The Stables' learning and participation programme features workshops, masterclasses and residential courses.

Alumni from the National Youth Music Camps, founded by Avril Dankworth, include Guy Chambers, Dominic Miller, Quentin Collins and Thom Yorke.

== Organisation structure ==
The Stables is owned by Wavendon Allmusic Plan Ltd (WAP), a private company limited by guarantee and a registered charity (no 261645) which aims to engage the widest range of people with music in all its diversity. It is managed by a board of trustees which is responsible for policy and strategic direction. Two wholly owned subsidiary companies, The Stables Theatre (registered charity no 1178665), and The Stables Trading Ltd (currently dormant), carry out the operational activities of the company.

Dame Cleo Laine was the Honorary Life President and Dame Evelyn Glennie Honorary Patron.
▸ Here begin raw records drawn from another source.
(** * PayD: contract upgrade orchestrator and ledger-event indexer

    A shallow embedding of
      - backend/src/services/contractUpgradeService.ts
      - backend/src/services/contractEventIndexerService.ts
      - backend/src/controllers/contractUpgradeController.ts
      - the tables of migration 014 (contract_registry,
        contract_upgrade_logs) and of the indexer's ensureSchema.

    Conventions of the model.
      - The relational store is a record of finite maps and lists; every
        [pool.query] is one atomic update of that record.  A statement fails
        through a constraint of the schema (CHECK, primary key), through a
        numeric parameter that is outside the range of its column, or
        because the server cannot give its parameters a type.  Column widths
        are outside the model, and so are connection faults, except for the
        queries of the migration steps, whose failure the environment
        decides.
      - An [async] method is the sequence of its statements.  The
        computation that models it is a call that runs alone: no statement
        of another request falls between two of its own.  The process
        serves requests concurrently, so where the code reads in one
        statement what it relies on in the next ([executeUpgrade] reads the
        status, then writes it without a condition), the two parts are
        given as computations of their own and the interleaving is written
        with them.
      - Calls that leave the process (Soroban RPC, the Stellar SDK, fetch)
        are answered by an environment record [Env] of oracles, each of
        which either returns or throws.
      - An [async] method is a computation in a state-and-exception monad
        over the store.  Each computation also appends to a trace of the
        effects it performed, so that orderings ("before any RPC") can be
        stated.
      - A JavaScript string is held by its UTF-8 bytes.  Only the ASCII
        range is interpreted (hex digits, case mapping), except by [trim],
        which knows the encodings of the white space that JavaScript
        strips. *)

From Stdlib Require Import ZArith String Ascii List Bool Lia.
From stdpp Require Import base option gmap strings list pretty.

Import ListNotations.
Local Open Scope string_scope.
Local Open Scope Z_scope.

(* ===================================================================== *)
(** ** Strings: the fragment of the JavaScript string API the code uses   *)
(* ===================================================================== *)

Module Js.

Definition is_digit (c : ascii) : bool :=
  let n := nat_of_ascii c in (48 <=? n)%nat && (n <=? 57)%nat.

Definition is_lower_hex_letter (c : ascii) : bool :=
  let n := nat_of_ascii c in (97 <=? n)%nat && (n <=? 102)%nat.

Definition is_upper_hex_letter (c : ascii) : bool :=
  let n := nat_of_ascii c in (65 <=? n)%nat && (n <=? 70)%nat.

(** The character class [[0-9a-f]]. *)
Definition is_lower_hex (c : ascii) : bool :=
  is_digit c || is_lower_hex_letter c.

(** The character class [[0-9a-f]] under the [i] flag. *)
Definition is_hex_ci (c : ascii) : bool :=
  is_lower_hex c || is_upper_hex_letter c.

Fixpoint all_chars (p : ascii -> bool) (s : string) : bool :=
  match s with
  | EmptyString => true
  | String c t => p c && all_chars p t
  end.

(** [String.prototype.toLowerCase] on the ASCII range. *)
Definition lower_char (c : ascii) : ascii :=
  let n := nat_of_ascii c in
  if (65 <=? n)%nat && (n <=? 90)%nat then ascii_of_nat (n + 32) else c.

Fixpoint toLowerCase (s : string) : string :=
  match s with
  | EmptyString => EmptyString
  | String c t => String (lower_char c) (toLowerCase t)
  end.

(** [hay.includes(needle)]. *)
Fixpoint includes (needle hay : string) : bool :=
  String.prefix needle hay ||
  match hay with
  | EmptyString => false
  | String _ t => includes needle t
  end.

(** Truthiness of a possibly missing string: [undefined], [null] and the
    empty string are falsy. *)
Definition truthy (o : option string) : bool :=
  match o with
  | Some s => negb (String.eqb s "")
  | None => false
  end.

(** [o || d] for a possibly missing string. *)
Definition or_else (o : option string) (d : string) : string :=
  match o with
  | Some s => if String.eqb s "" then d else s
  | None => d
  end.

(** [String(n)] and template interpolation of an integer. *)
Definition number_to_string (n : Z) : string := pretty n.

End Js.

(** [/^[0-9a-f]{64}$/i.test(s)]: both the service's [WASM_HASH_REGEX] and
    the controller's schema use this expression, flag included. *)
Definition WASM_HASH_REGEX_test (s : string) : bool :=
  (String.length s =? 64)%nat && Js.all_chars Js.is_hex_ci s.

(** The CHECK of the schema, [col ~ '^[0-9a-f]{64}$'], which is case
    sensitive. *)
Definition pg_wasm_hash_check (s : string) : bool :=
  (String.length s =? 64)%nat && Js.all_chars Js.is_lower_hex s.

(* ===================================================================== *)
(** ** Data model                                                          *)
(* ===================================================================== *)

Inductive UpgradeStatus :=
| pending | simulated | confirmed | executing | completed | failed | cancelled.

Inductive StepStatus :=
| step_pending | step_running | step_completed | step_failed.

#[global] Instance UpgradeStatus_eq_dec : EqDecision UpgradeStatus.
Proof. solve_decision. Defined.

#[global] Instance StepStatus_eq_dec : EqDecision StepStatus.
Proof. solve_decision. Defined.

(** The status as the text stored in the [status] column. *)
Definition status_text (s : UpgradeStatus) : string :=
  match s with
  | pending => "pending"
  | simulated => "simulated"
  | confirmed => "confirmed"
  | executing => "executing"
  | completed => "completed"
  | failed => "failed"
  | cancelled => "cancelled"
  end.

Record ContractRecord := mkContractRecord {
  cr_name : string;
  cr_network : string;
  contract_id : string;
  current_wasm_hash : string;
  version : string;
  last_upgraded_at : option Z;
  last_upgraded_by : option string;
}.

Record MigrationStep := mkMigrationStep {
  step_id : string;
  step_name : string;
  step_status : StepStatus;
  step_message : option string;
}.

Record UpgradeSimulationResult := mkSimulation {
  success : bool;
  estimatedFee : string;
  estimatedFeeXlm : string;
  cpuInstructions : string;
  memoryBytes : string;
  latestLedger : Z;
  transactionData : option string;
  warnings : list string;
  sim_error : option string;
}.

Record UpgradeLog := mkUpgradeLog {
  registry_id : Z;
  previous_wasm_hash : string;
  new_wasm_hash : string;
  status : UpgradeStatus;
  simulation_result : option UpgradeSimulationResult;
  tx_hash : option string;
  migration_steps : list MigrationStep;
  initiated_by : string;
  notes : option string;
  error_message : option string;
  completed_at : option Z;
}.

#[global] Instance MigrationStep_eq_dec : EqDecision MigrationStep.
Proof. solve_decision. Defined.

(** A row of [contract_events]. *)
(** An event as the getEvents RPC returns it ([RpcContractEvent]); the
    ledger fields are taken to hold integers. *)
Record RpcContractEvent := mkRpcEvent {
  rpc_id : option string;
  rpc_type : option string;
  rpc_txHash : option string;
  rpc_ledger : option Z;
  rpc_ledgerSequence : option Z;
  rpc_contractId : option string;
  rpc_topic : option (list string);
}.

(** A row of [contract_events]. *)
Record ContractEventRow := mkEventRow {
  row_id : Z;
  event_id : string;
  ev_contract_id : string;
  event_type : string;
  payload : RpcContractEvent;
  ledger_sequence : Z;
  ev_tx_hash : option string;
  ev_created_at : Z;
}.

(** Thrown values.  [Error] is a JavaScript [Error] with its message,
    [ZodError] a failed schema parse (itself an [Error]; of its message
    only the text of the first issue is kept), [NonError] any other thrown
    value. *)
Inductive Exn :=
| Error (message : string)
| ZodError (message : string)
| NonError.

(** [e instanceof Error ? e.message : dflt]. *)
Definition message_or (dflt : string) (e : Exn) : string :=
  match e with
  | Error m => m
  | ZodError m => m
  | NonError => dflt
  end.
(* ===== verification/_CoqProject ===== *)
-Q . S2P
Prelude.v
GoStrings.v
Encoding.v
Json.v
JsonFacts.v
Sha256.v
Ratelimit.v
GoTime.v
Config.v
ConfigFacts.v
Alerts.v
AuditLog.v
OAuthStore.v
Regexp.v
Routes.v
OpenAPI.v
F64.v
Auth.v
Policy.v
EffectiveRoute.v
Httputil.v
JsonPolicy.v
Remnawave.v
BodyPolicy.v
ResponsePolicy.v
Proxy.v
Effects.v
PanelFacade.v
Respond.v
PanelOAuth.v
PanelLogin.v
Handler.v
Calls.v
Example.v
Authorization.v
Upstream.v
WriteSafety.v
Resources.v
PanelLoginFacts.v
Panics.v
Runtime.v
Concurrency.v
Cmd.v
CmdFacts.v
Gateway.v
GatewayFacts.v
Logins.v
Tokens.v
Commands.v
Shutdown.v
Monica Ferguson is the Chief Executive and Artistic Director.

The Stables is supported by around 250 volunteers and provides training and apprenticeships.

==IF: Milton Keynes International Festival ==

The Stables also produces IF: Milton Keynes International Festival, a multi-arts festival that engages people with music and sound in surprising ways in unusual spaces and places. The biennial festival, founded in 2010, runs for 10 days in July across central Milton Keynes.